Others books that have had an impact on my writing include Natalie Goldberg’s Writing Down the Bones: Freeing the Writer Within, and James N. Frey’s How to Write a Damn Good Novel, II: Advanced Techniques for Dramatic Storytelling.

As all good writers should, I always have a collection of dictionaries and thesauri. One unusual thesaurus I’ve found very helpful in my writing is The Emotion Thesaurus: A Writer’s Guide to Character Expression, by Angela Ackerman and Becca Puglisi. When I get stuck on how to describe a character’s reaction to a situation, this book can usually help me get unstuck.

As an independent author, I’m not only the writer of my books; I’m their public relations and marketing director as well. One of the first books I picked up for this was Shelley Hitz’s Marketing Your Book on Amazon: 21 Things You Can Easily Do For Free to Get More Exposure and Sales, which I found extremely helpful.

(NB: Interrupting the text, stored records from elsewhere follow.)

Lemma receive_conversion_invariant_witness :
  exists ci cb,
    unit_cost_input Scenarios.dozen_movement = Some ci /\
    unit_cost_base Scenarios.dozen_movement = Some cb /\
    qty_base Scenarios.dozen_movement
      == qty_input Scenarios.dozen_movement * factor (unit_input Scenarios.dozen_movement) /\
    cb == ci / factor (unit_input Scenarios.dozen_movement) /\
    qty_base Scenarios.dozen_movement * cb == qty_input Scenarios.dozen_movement * ci.
Proof.
  apply (receive_conversion_invariant Scenarios.md_demo init_state
           (snd (create_movement Scenarios.md_demo init_state Scenarios.dozen_receive))
           Scenarios.dozen_receive).
  - vm_compute. reflexivity.
  - vm_compute. reflexivity.
Defined.

(** A request with another (numeric) cost center id. *)
Definition with_cost_center_id (rq : movement_request) (x : option nat) : movement_request :=
  {| rq_role := rq_role rq; rq_product := rq_product rq; rq_type := rq_type rq;
     rq_qty := rq_qty rq; rq_unit := rq_unit rq; rq_unit_cost := rq_unit_cost rq;
     rq_cost_center_id := x; rq_cost_element_id := rq_cost_element_id rq;
     rq_work_order_id := rq_work_order_id rq; rq_cost_center := rq_cost_center rq;
     rq_cost_element := rq_cost_element rq |}.

Lemma wo_status_eqb_open (s : wo_status) : wo_status_eqb s OPEN = true <-> s = OPEN.
Proof. destruct s; split; intro H; try reflexivity; discriminate H. Qed.

(** The page never posts the legacy string fields, and posts a
    [cost_center_id] only for ISSUE. *)
Lemma handleSubmit_keys (role : string) (fd : Page.form_data) (sel : string)
    (ccs : list Page.cost_center_row) (body : Page.payload) :
  Page.handleSubmit role fd sel ccs = Page.Posted body ->
  Page.has_key "cost_center" body = false /\ Page.has_key "cost_element" body = false /\
  (String.eqb (Page.fd_movement_type fd) "ISSUE" = false ->
   Page.has_key "cost_center_id" body = false).
Proof.
  unfold Page.handleSubmit.
  repeat match goal with
         | |- context [if ?b then _ else _] => destruct b
         end;
  intro H; try discriminate; injection H as <-; repeat split;
  try reflexivity; intro HI; discriminate HI.
Qed.

(** C5: for a CONSUME request, (1) a committed movement comes from a
    request without the legacy [cost_center] field, references an
    existing OPEN work order and takes that work order's cost center;
    (2) a request naming an unknown or non-OPEN work order is never
    committed and leaves the state (so every balance) unchanged, and
    once it has passed the Authorization Gate and the Movement Validator
    that run before the work-order check, its error is ReferenceError;
    (3) the caller's numeric [cost_center_id] has no effect on the
    outcome; and (4) the page posts no cost center field for CONSUME. *)
Theorem consume_work_order_allocation (md : master_data) (st : state)
    (rq : movement_request) :
  rq_type rq = CONSUME ->
  (forall m st', create_movement md st rq = (Ok m, st') ->
     rq_cost_center rq = None /\
     exists wid w, rq_work_order_id rq = Some wid /\
       find_work_order wid (work_orders md) = Some w /\ wo_state w = OPEN /\
       cost_center_ref m = Some (wo_cost_center w) /\ work_order_id m = Some wid) /\
  (forall wid, rq_work_order_id rq = Some wid ->
   match find_work_order wid (work_orders md) with
   | Some w => wo_state w <> OPEN
   | None => True
   end ->
   exists e, create_movement md st rq = (Err e, st) /\
     (authorize (rq_role rq) CONSUME = true -> validate rq = None -> e = ReferenceError)) /\
  (forall x, create_movement md st (with_cost_center_id rq x) = create_movement md st rq) /\
  (forall role fd sel ccs body,
     Page.fd_movement_type fd = "CONSUME"%string ->
     Page.handleSubmit role fd sel ccs = Page.Posted body ->
     Page.has_key "cost_center" body = false /\ Page.has_key "cost_center_id" body = false).
Proof.
  intro Hty. split; [|split; [|split]].
  - intros m st'. unfold create_movement, ledger_write.
    destruct (prepare md rq) as [i|e] eqn:Hp; [|discriminate].
    apply prepare_ok in Hp as [_ [Hval [cc [ce [Halloc ->]]]]].
    lazymatch goal with |- context [ledger_commit st ?i ?v] =>
      destruct (ledger_commit_cases st i v)
      as [[_ ->]|[_ [m' [-> [_ [_ [_ [_ [_ [_ [_ [_ [Hcc [_ Hwo]]]]]]]]]]]]]] end;
      [discriminate|].
    intro H. injection H as <- _. cbn in Hcc, Hwo. rewrite Hty in Hwo.
    split.
    { unfold validate in Hval. destruct (rq_cost_center rq); [discriminate|reflexivity]. }
    unfold allocate in Halloc. rewrite Hty in Halloc.
    destruct (rq_work_order_id rq) as [wid|] eqn:Hwid; [|discriminate].
    destruct (find_work_order wid (work_orders md)) as [w|] eqn:Hfind; [|discriminate].
    destruct (wo_status_eqb (wo_state w) OPEN) eqn:Hst; [|discriminate].
    destruct (resolve_active (rq_cost_element_id rq) (cost_elements md)); [|discriminate].
    injection Halloc as <- <-.
    exists wid, w. apply wo_status_eqb_open in Hst.
    repeat split; first [assumption | reflexivity | congruence].
  - intros wid Hwid Hw. unfold create_movement, prepare.
    rewrite Hty.
    destruct (authorize (rq_role rq) CONSUME) eqn:Hauth; cbn [negb].
    2:{ eexists; split; [reflexivity|discriminate]. }
    destruct (validate rq) as [v|] eqn:Hval.
    { eexists; split; [reflexivity|discriminate]. }
    cbn -[allocate].
    assert (Ha : allocate md rq = Err ReferenceError).
    { unfold allocate. rewrite Hty, Hwid.
      destruct (find_work_order wid (work_orders md)) as [w|]; [|reflexivity].
      destruct (wo_status_eqb (wo_state w) OPEN) eqn:Hst; [|reflexivity].
      apply wo_status_eqb_open in Hst. contradiction. }
    rewrite Ha. eexists; split; [reflexivity|reflexivity].
  - intro x. destruct rq; cbn in Hty; subst. reflexivity.
  - intros role fd sel ccs body Hfd Hpost.
    destruct (handleSubmit_keys role fd sel ccs body Hpost) as [Hc [_ Hid]].
    split; [exact Hc|]. apply Hid. rewrite Hfd. reflexivity.
Qed.

Lemma consume_work_order_allocation_witness :
  (forall m st', create_movement Scenarios.md_demo Scenarios.st_100
                   (Scenarios.consume_rq MANAGER 5 10 4) = (Ok m, st') ->
     rq_cost_center (Scenarios.consume_rq MANAGER 5 10 4) = None /\
     exists wid w, rq_work_order_id (Scenarios.consume_rq MANAGER 5 10 4) = Some wid /\
       find_work_order wid (work_orders Scenarios.md_demo) = Some w /\ wo_state w = OPEN /\
       cost_center_ref m = Some (wo_cost_center w) /\ work_order_id m = Some wid) /\
  create_movement Scenarios.md_demo Scenarios.st_100 (Scenarios.consume_rq MANAGER 5 10 4)
    = (Err ReferenceError, Scenarios.st_100).
Proof.
  destruct (consume_work_order_allocation Scenarios.md_demo Scenarios.st_100
              (Scenarios.consume_rq MANAGER 5 10 4) eq_refl) as [H1 [H2 _]].
  split; [exact H1|].
  destruct (H2 4%nat eq_refl) as [e [He Hre]]; [discriminate|].
  rewrite He, (Hre eq_refl eq_refl). reflexivity.
Defined.

(** C7: a request carrying a legacy string-coded [cost_center] or
    [cost_element] field is rejected with the ValidationError naming that
    field (cost_center first) once its role may create its movement type,
    the Authorization Gate being evaluated before the Movement Validator
    (AuthorizationError otherwise); either way the state is unchanged.
    The page itself never posts these fields. *)
Theorem deprecated_fields_rejected (md : master_data) (st : state) (rq : movement_request) :
  is_some (rq_cost_center rq) || is_some (rq_cost_element rq) = true ->
  create_movement md st rq =
    (Err (if authorize (rq_role rq) (rq_type rq)
          then ValidationError (DeprecatedField (if is_some (rq_cost_center rq)
                                                 then "cost_center"%string
                                                 else "cost_element"%string))
          else AuthorizationError), st) /\
  (forall role fd sel ccs body,
     Page.handleSubmit role fd sel ccs = Page.Posted body ->
     Page.has_key "cost_center" body = false /\ Page.has_key "cost_element" body = false).
Proof.
  intro Hleg. split.
  - unfold create_movement, prepare.
    destruct (authorize (rq_role rq) (rq_type rq)); [|reflexivity]. cbn [negb].
    unfold validate.
    destruct (is_some (rq_cost_center rq)); [reflexivity|].
    destruct (is_some (rq_cost_element rq)); [reflexivity|discriminate].
  - intros role fd sel ccs body Hpost.
    destruct (handleSubmit_keys role fd sel ccs body Hpost) as [H1 [H2 _]].
    split; assumption.
Qed.

Lemma deprecated_fields_rejected_witness :
  create_movement Scenarios.md_demo Scenarios.st_100
    (Scenarios.with_legacy_cost_center (Scenarios.issue_rq STAFF 5 60) "CC-01")
  = (Err (ValidationError (DeprecatedField "cost_center")), Scenarios.st_100).
Proof.
  apply (deprecated_fields_rejected Scenarios.md_demo Scenarios.st_100
           (Scenarios.with_legacy_cost_center (Scenarios.issue_rq STAFF 5 60) "CC-01")).
  reflexivity.
Defined.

Fellow indie author Jay Allan Storey, author of futuristic dystopian novel, Eldorado, recommended to me Tom Corson-Knowles’ book The Amazon Analytics Bible: How To Use Analytics To Sell More Books On Amazon And Make Better Marketing Decisions, which I also found immensely helpful. Another writing colleague, Seumas Gallacher, author of the the Jack Calder series of thrillers, wrote the very informative and frequently hilarious, Self-Publishing Steps To Successful Sales

Perhaps you have certain books you turn to for help on your research, writing, or marketing. So I ask you, “What’s on your bookshelf?”